Ahmad Ibrahim Al-Thawadi (احمد إبراهيم الذوادي) was the chairman of the Democratic Progressive Tribune, a leftist political party in the Kingdom of Bahrain. He was born in 1938 during the British colonization of Bahrain. He was also a founding member of the National Liberation Front. He used the nom de guerre 'Saif bin Ali' (سيف بن علي).

He was one of the first victims of the State Security Law (anti-human rights law that was cancelled in the democratic era of the kingdom). Many Bahrainis believe Dhawadi enriched the political movement in Bahrain even when he was in exile in Asian and African countries and later in Latin America.

In the eighties, he married Bahraini poet Hamda Khamees and had a daughter Reem and a son Qais.

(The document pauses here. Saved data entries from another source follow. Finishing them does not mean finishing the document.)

Lemma ppk_sweep_inj tk p q : ppk_ok p -> ppk_ok q -> ppk_sweep tk p = ppk_sweep tk q -> p = q.
Proof.
  destruct p as [[[[[p0 p1] p2] p3] p4] p5], q as [[[[[q0 q1] q2] q3] q4] q5].
  intros (A0 & A1 & A2 & A3 & A4 & A5) (B0 & B1 & B2 & B3 & B4 & B5) E. unfold ppk_sweep in E.
  injection E as E0 E1 E2 E3 E4 E5.
  rewrite E4 in E5. undo E5. rewrite E3 in E4. undo E4. rewrite E2 in E3. undo E3.
  rewrite E1 in E2. undo E2. rewrite E0 in E1. undo E1. rewrite E5 in E0. undo E0. congruence.
Qed.

Lemma ppk_mix_ok tk p : ppk_ok (ppk_mix tk p).
Proof. destruct p as [[[[[p0 p1] p2] p3] p4] p5]. cbn. auto 10 using u16_is_u16. Qed.

Lemma ppk_sweep_ok tk p : ppk_ok (ppk_sweep tk p).
Proof. destruct p as [[[[[p0 p1] p2] p3] p4] p5]. cbn. auto 10 using u16_is_u16. Qed.

Lemma phase2_inj tk p q v w :
  p1k_ok p -> p1k_ok q -> is_u16 v -> is_u16 w -> phase2 tk p v = phase2 tk q w -> p = q /\ v = w.
Proof.
  destruct p as [[[[p0 p1] p2] p3] p4], q as [[[[q0 q1] q2] q3] q4].
  intros (A0 & A1 & A2 & A3 & A4) (B0 & B1 & B2 & B3 & B4) Hv Hw E. unfold phase2 in E.
  pose proof (ppk_sweep_ok tk (ppk_mix tk (p0, p1, p2, p3, p4, u16 (p4 + v)))) as OP.
  pose proof (ppk_sweep_ok tk (ppk_mix tk (q0, q1, q2, q3, q4, u16 (q4 + w)))) as OQ.
  destruct (ppk_sweep tk (ppk_mix tk (p0, _, _, _, _, _))) as [[[[[x0 x1] x2] x3] x4] x5] eqn:EP.
  destruct (ppk_sweep tk (ppk_mix tk (q0, _, _, _, _, _))) as [[[[[y0 y1] y2] y3] y4] y5] eqn:EQ.
  destruct OP as (?&?&?&?&?&?), OQ as (?&?&?&?&?&?).
  injection E as Ehi _ Elo _ E0 F0 E1 F1 E2 F2 E3 F3 E4 F4 E5 F5.
  apply bytes16_inj in E0, E1, E2, E3, E4, E5; try done. subst.
  apply bytes16_inj in Elo; try done. subst w. split; [|done].
  rewrite <- EQ in EP. apply ppk_sweep_inj in EP; [|apply ppk_mix_ok | apply ppk_mix_ok].
  apply ppk_mix_inj in EP; [congruence | |]; cbn; auto 10 using u16_is_u16.
Qed.

Lemma phase1_ok tk ta iv32 : p1k_ok (phase1 tk ta iv32).
Proof. unfold phase1, PHASE1_LOOP_CNT. cbn [phase1_loop]. apply phase1_turn_ok. Qed.

Lemma phase1_start_ok ta iv32 : bytes ta ->
  p1k_ok (Lo16 iv32, Hi16 iv32, Mk16 (byte_at ta 1) (byte_at ta 0), Mk16 (byte_at ta 3) (byte_at ta 2),
          Mk16 (byte_at ta 5) (byte_at ta 4)).
Proof.
  intros Ht. repeat split; try (apply u16_is_u16); apply Mk16_is_u16; apply byte_at_byte; done.
Qed.

Lemma six_bytes ta : length ta = 6%nat ->
  ta = [byte_at ta 0; byte_at ta 1; byte_at ta 2; byte_at ta 3; byte_at ta 4; byte_at ta 5].
Proof. intros H. destruct ta as [|? [|? [|? [|? [|? [|? [|]]]]]]]; done. Qed.

Lemma phase1_inj tk ta ta' iv iv' :
  bytes ta -> length ta = 6%nat -> bytes ta' -> length ta' = 6%nat ->
  0 <= iv < 2 ^ 32 -> 0 <= iv' < 2 ^ 32 ->
  phase1 tk ta iv = phase1 tk ta' iv' -> ta = ta' /\ iv = iv'.
Proof.
  intros Ht Hl Ht' Hl' Hi Hi' E. unfold phase1 in E.
  apply phase1_loop_inj in E; [|apply phase1_start_ok; done | apply phase1_start_ok; done].
  injection E as E0 E1 E2 E3 E4.
  apply Mk16_inj in E2 as [E2 F2], E3 as [E3 F3], E4 as [E4 F4]; try (apply byte_at_byte; done).
  split; [|apply words32_inj; done]. rewrite (six_bytes ta Hl), (six_bytes ta' Hl'). congruence.
Qed.

Lemma tkip_key_bytes tk ta iv32 iv16 : bytes (tkip_key tk ta iv32 iv16).
Proof.
  unfold tkip_key, phase2. destruct (phase1 tk ta iv32) as [[[[p0 p1] p2] p3] p4].
  destruct (ppk_sweep _ _) as [[[[[k0 k1] k2] k3] k4] k5].
  repeat (constructor; [apply u8_range|]). constructor.
Qed.

Lemma tkip_key_length tk ta iv32 iv16 : length (tkip_key tk ta iv32 iv16) = 16%nat.
Proof.
  unfold tkip_key, phase2. destruct (phase1 tk ta iv32) as [[[[p0 p1] p2] p3] p4].
  destruct (ppk_sweep _ _) as [[[[[k0 k1] k2] k3] k4] k5]. done.
Qed.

With the advent of Bahrain's political reforms and King Hamad Bin Eisa Al Khalifa's call for Bahraini politicians to come back from exile, Dhawadi came to Bahrain in 2001 to start a new era of political activities in a democratic country.
Dhawadi supported the reforms and fought those who were against democratic projects. Dhawadi's lifelong sufferings in prisons and exile were aimed at fulfilling his dream for a better future for the younger generations.

In 1994, he was diagnosed with colon cancer and in the last years of his life he underwent many operations. He died of the illness on July 8, 2006.